Thanks tera. Those are interesting ideas, but I tested the first two and they didn’t result in better performance.

This is surprising with the first idea - the number of non-coalesced memory reads should have been halved, but the average kernel time was 0.048 ms (about the same as before). This suggests that my assumption about non-coalesced ghost cell loads being the dominant factor is incorrect.

With the second idea, each SM can only hold 1 block, and performance is twice as bad as before. Perhaps this means that a lot of latency is being hidden by my thread scheduler.

Third idea is good, but I don’t want to restrict my x-dimension to 512.

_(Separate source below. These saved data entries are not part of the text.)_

(** * The move-decision engine of the minimax cycles bot

    A shallow embedding of [SmartestBotClient]: the legality check
    [is_valid_move], the flood fill [floodFill], the static evaluation
    [evaluate], the alpha-beta search [minimax], the terminal test
    [game_over], the move application [movePlayer] and the driver
    [decideMove], followed by the properties established about them. *)

From Stdlib Require Import ZArith Lia.
From stdpp Require Import base tactics option list gmap sets strings.

Local Open Scope Z_scope.

(** ** Machine integers

    The engine computes with C++ [int] (32 bits, two's complement).  An
    [int] is a [Z]; every arithmetic result that the code stores in an
    [int] goes through [wrap_int]. *)

Definition INT_MIN : Z := -2147483648.
Definition INT_MAX : Z := 2147483647.

Definition wrap_int (z : Z) : Z := (z + 2147483648) mod 4294967296 - 2147483648.

(** ** The game API used by the bot

    [sf::Vector2i] is a pair of [int]s, [x] first. *)

Abbreviation Vector2i := (Z * Z)%type.

(** [operator+] of [sf::Vector2i]: component-wise [int] addition. *)
Definition vadd (a b : Vector2i) : Vector2i :=
  (wrap_int (a.1 + b.1), wrap_int (a.2 + b.2)).

(** Modelled from the spec: the [Direction] enumeration of [utils.h], whose
    declaration is not part of the sources at hand.  Section 3 of the
    specification fixes the canonical order Up, Down, Left, Right. *)
Inductive Direction : Type := Up | Down | Left | Right.

(** Modelled from the spec: [getDirectionFromValue] of [utils.h], the
    direction at a given rank of the canonical order. *)
Definition getDirectionFromValue (v : Z) : Direction :=
  match v with
  | 0 => Up
  | 1 => Down
  | 2 => Left
  | _ => Right
  end.

(** Modelled from the spec: [getDirectionVector] of [utils.h], the unit
    displacement of a direction, in screen coordinates ([y] grows
    downwards, so that Right and Down leave the corner (0,0) inside the
    board as in the end-to-end scenario of section 8). *)
Definition getDirectionVector (d : Direction) : Vector2i :=
  match d with
  | Up => (0, -1)
  | Down => (0, 1)
  | Left => (-1, 0)
  | Right => (1, 0)
  end.

(** Modelled from the spec: the [Player] structure of [api.h], an identity
    and a current position. *)
Record Player : Type := mkPlayer {
  name : string;
  position : Vector2i
}.

(** Modelled from the spec: the [GameState] structure of [api.h], a grid of
    fixed width and height that maps a cell coordinate to its occupancy
    (0 is free, anything else is blocked), and the players. *)
Record GameState : Type := mkGameState {
  gridWidth : Z;
  gridHeight : Z;
  grid : Vector2i → Z;
  players : list Player
}.

(** Modelled from the spec: [GameState::isInsideGrid], both components
    within [0, width) x [0, height). *)
Definition isInsideGrid (gs : GameState) (pos : Vector2i) : bool :=
  (0 <=? pos.1) && (pos.1 <? gridWidth gs) && (0 <=? pos.2) && (pos.2 <? gridHeight gs).

(** Modelled from the spec: [GameState::getGridCell], the occupancy of a
    cell. *)
Definition getGridCell (gs : GameState) (pos : Vector2i) : Z := grid gs pos.

(** Modelled from the spec: [GameState::setGridCell], which overwrites the
    occupancy of one cell and nothing else. *)
Definition setGridCell (gs : GameState) (pos : Vector2i) (v : Z) : GameState :=
  {| gridWidth := gridWidth gs;
     gridHeight := gridHeight gs;
     grid := λ q, if decide (q = pos) then v else grid gs q;
     players := players gs |}.

(** ** The bot object

    The fields of [SmartestBotClient] that the engine reads; its [name]
    is [bot_name] here, [name] being the field of [Player].  The
    connection and the random generator play no part in a decision. *)
Record SmartestBotClient : Type := mkBot {
  bot_name : string;
  state : GameState;
  my_player : Player;
  opponent : Player
}.

Definition MAX_DEPTH : Z := 3.

(** The values taken by [dir_value] in every
    [for (int dir_value = 0; dir_value < 4; ++dir_value)]. *)
Definition dir_values : list Z := [0; 1; 2; 3].

(** ** Move legality *)

Definition is_valid_move (gameState : GameState) (player : Player) (direction : Direction) : bool :=
  let new_pos := vadd (position player) (getDirectionVector direction) in
  if negb (isInsideGrid gameState new_pos) then false
  else if negb (getGridCell gameState new_pos =? 0) then false
  else true.

(** ** Flood fill

    The outcome of a run that indexes an array: a value, an access outside
    the array, or an exhausted iteration budget. *)
Inductive outcome (A : Type) : Type :=
  | Done (a : A)
  | OutOfRange
  | OutOfFuel.
Arguments Done {A} a.
Arguments OutOfRange {A}.
Arguments OutOfFuel {A}.

(** [visited[pos.x][pos.y]], read.  The indices are converted to unsigned
    sizes, so a negative index is far outside the array. *)
Definition visited_get (visited : list (list bool)) (pos : Vector2i) : option bool :=
  if (pos.1 <? 0) || (pos.2 <? 0) then None
  else match visited !! Z.to_nat pos.1 with
       | Some column => column !! Z.to_nat pos.2
       | None => None
       end.

(** [visited[pos.x][pos.y] = true]. *)
Definition visited_mark (visited : list (list bool)) (pos : Vector2i) : option (list (list bool)) :=
  if (pos.1 <? 0) || (pos.2 <? 0) then None
  else match visited !! Z.to_nat pos.1 with
       | Some column =>
           if decide (Z.to_nat pos.2 < length column)%nat
           then Some (<[Z.to_nat pos.1 := <[Z.to_nat pos.2 := true]> column]> visited)
           else None
       | None => None
       end.

(** The four pushes of the inner loop, in the order of [dir_values]. *)
Definition push_neighbours (queue : list Vector2i) (pos : Vector2i) : list Vector2i :=
  foldl (λ q dir_value,
           let dir := getDirectionFromValue dir_value in
           let next_pos := vadd pos (getDirectionVector dir) in
           q ++ [next_pos])
        queue dir_values.

(** The [while (!queue.empty())] loop: one unit of fuel per iteration. *)
Fixpoint floodFill_loop (fuel : nat) (gameState : GameState)
    (visited : list (list bool)) (queue : list Vector2i) (area : Z) : outcome Z :=
  match fuel with
  | O => OutOfFuel
  | S fuel' =>
      match queue with
      | [] => Done area
      | pos :: queue' =>
          if negb (isInsideGrid gameState pos) then
            floodFill_loop fuel' gameState visited queue' area
          else
            match visited_get visited pos with
            | None => OutOfRange
            | Some true => floodFill_loop fuel' gameState visited queue' area
            | Some false =>
                if negb (getGridCell gameState pos =? 0) then
                  floodFill_loop fuel' gameState visited queue' area
                else
                  match visited_mark visited pos with
                  | None => OutOfRange
                  | Some visited' =>
                      floodFill_loop fuel' gameState visited'
                        (push_neighbours queue' pos) (wrap_int (area + 1))
                  end
            end
      end
  end.

(** The [visited] array as constructed: [gridWidth] columns of
    [gridHeight] cells, all false.  This is the array for dimensions that
    are not negative, which [Z.to_nat] converts to sizes; with a negative
    dimension the constructor of the source throws instead of building an
    array, a case that this definition does not describe. *)
Definition visited_init (gameState : GameState) : list (list bool) :=
  replicate (Z.to_nat (gridWidth gameState))
            (replicate (Z.to_nat (gridHeight gameState)) false).

(** An iteration budget that the loop never exhausts
    (see [floodFill_run_spec]). *)
Definition floodFill_fuel (gameState : GameState) : nat :=
  4 * (Z.to_nat (gridWidth gameState) * Z.to_nat (gridHeight gameState)) + 2.

Definition floodFill_run (gameState : GameState) (start_pos : Vector2i) : outcome Z :=
  floodFill_loop (floodFill_fuel gameState) gameState (visited_init gameState) [start_pos] 0.

Definition floodFill (gameState : GameState) (start_pos : Vector2i) : Z :=
  match floodFill_run gameState start_pos with
  | Done area => area
  | _ => 0
  end.

(** ** Static evaluation *)

Definition evaluate (self : SmartestBotClient) (gameState : GameState) : Z :=
  let my_area := floodFill gameState (position (my_player self)) in
  let opp_area := floodFill gameState (position (opponent self)) in
  wrap_int (my_area - opp_area).

(** ** Terminal test *)

Definition game_over (self : SmartestBotClient) (gameState : GameState) : bool :=
  let '(my_moves, opp_moves) :=
    foldl (λ '(my_moves, opp_moves) dir_value,
             let dir := getDirectionFromValue dir_value in
             ((if is_valid_move gameState (my_player self) dir then true else my_moves),
              (if is_valid_move gameState (opponent self) dir then true else opp_moves)))
          (false, false) dir_values in
  negb (my_moves || opp_moves).

(** ** Move application

    [movePlayer] writes through its two reference parameters; the
    embedding returns the new contents of both referents. *)
Definition movePlayer (gameState : GameState) (player : Player) (dir : Direction)
    : GameState * Player :=
  let new_pos := vadd (position player) (getDirectionVector dir) in
  let gameState := setGridCell gameState new_pos 1 in
  let player := {| name := name player; position := new_pos |} in
  (gameState, player).

(** ** Alpha-beta search

    The two [for] loops of [minimax].  [rec] is the recursive call
    [minimax(newGameState, depth - 1, ..., alpha, beta)]; it reads the
    fields [my_player] and [opponent] of the same object, so the player
    copy that [movePlayer] updated is dropped when the loop body ends. *)
Fixpoint max_layer (rec : GameState → Z → Z → option Z) (self : SmartestBotClient)
    (gameState : GameState) (dvs : list Z) (maxEval alpha beta : Z) : option Z :=
  match dvs with
  | [] => Some maxEval
  | dir_value :: dvs' =>
      let dir := getDirectionFromValue dir_value in
      if is_valid_move gameState (my_player self) dir then
        let '(newGameState, newMyPlayer) := movePlayer gameState (my_player self) dir in
        match rec newGameState alpha beta with
        | None => None
        | Some eval =>
            let maxEval := Z.max maxEval eval in
            let alpha := Z.max alpha eval in
            if beta <=? alpha then Some maxEval
            else max_layer rec self gameState dvs' maxEval alpha beta
        end
      else max_layer rec self gameState dvs' maxEval alpha beta
  end.

Fixpoint min_layer (rec : GameState → Z → Z → option Z) (self : SmartestBotClient)
    (gameState : GameState) (dvs : list Z) (minEval alpha beta : Z) : option Z :=
  match dvs with
  | [] => Some minEval
  | dir_value :: dvs' =>
      let dir := getDirectionFromValue dir_value in
      if is_valid_move gameState (opponent self) dir then
        let '(newGameState, newOpponent) := movePlayer gameState (opponent self) dir in
        match rec newGameState alpha beta with
        | None => None
        | Some eval =>
            let minEval := Z.min minEval eval in
            let beta := Z.min beta eval in
            if beta <=? alpha then Some minEval
            else min_layer rec self gameState dvs' minEval alpha beta
        end
      else min_layer rec self gameState dvs' minEval alpha beta
  end.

As for the fourth idea, I’ve always managed to avoid using textures until now. Maybe it’s time I learned to do so :-)

I implemented a new version of the kernel with shared memory allocated as a 1D array. At first I thought that there would be 16-way bank conflicts on the vertical ghost cells for 2D and only 2-way bank conflicts for 1D. Now, however, I’m pretty sure that its 2-way for both 1D and 2D.

The 1D shared memory version is still faster. The kernel execution time is now 0.042 ms (compared to 0.047 ms before), with speedup over the no shared memory result of 1.43 (as opposed to 1.28). Perhaps this is because 2D accesses require two memory operations - shared memory may be fast, but it’s not instantaneous.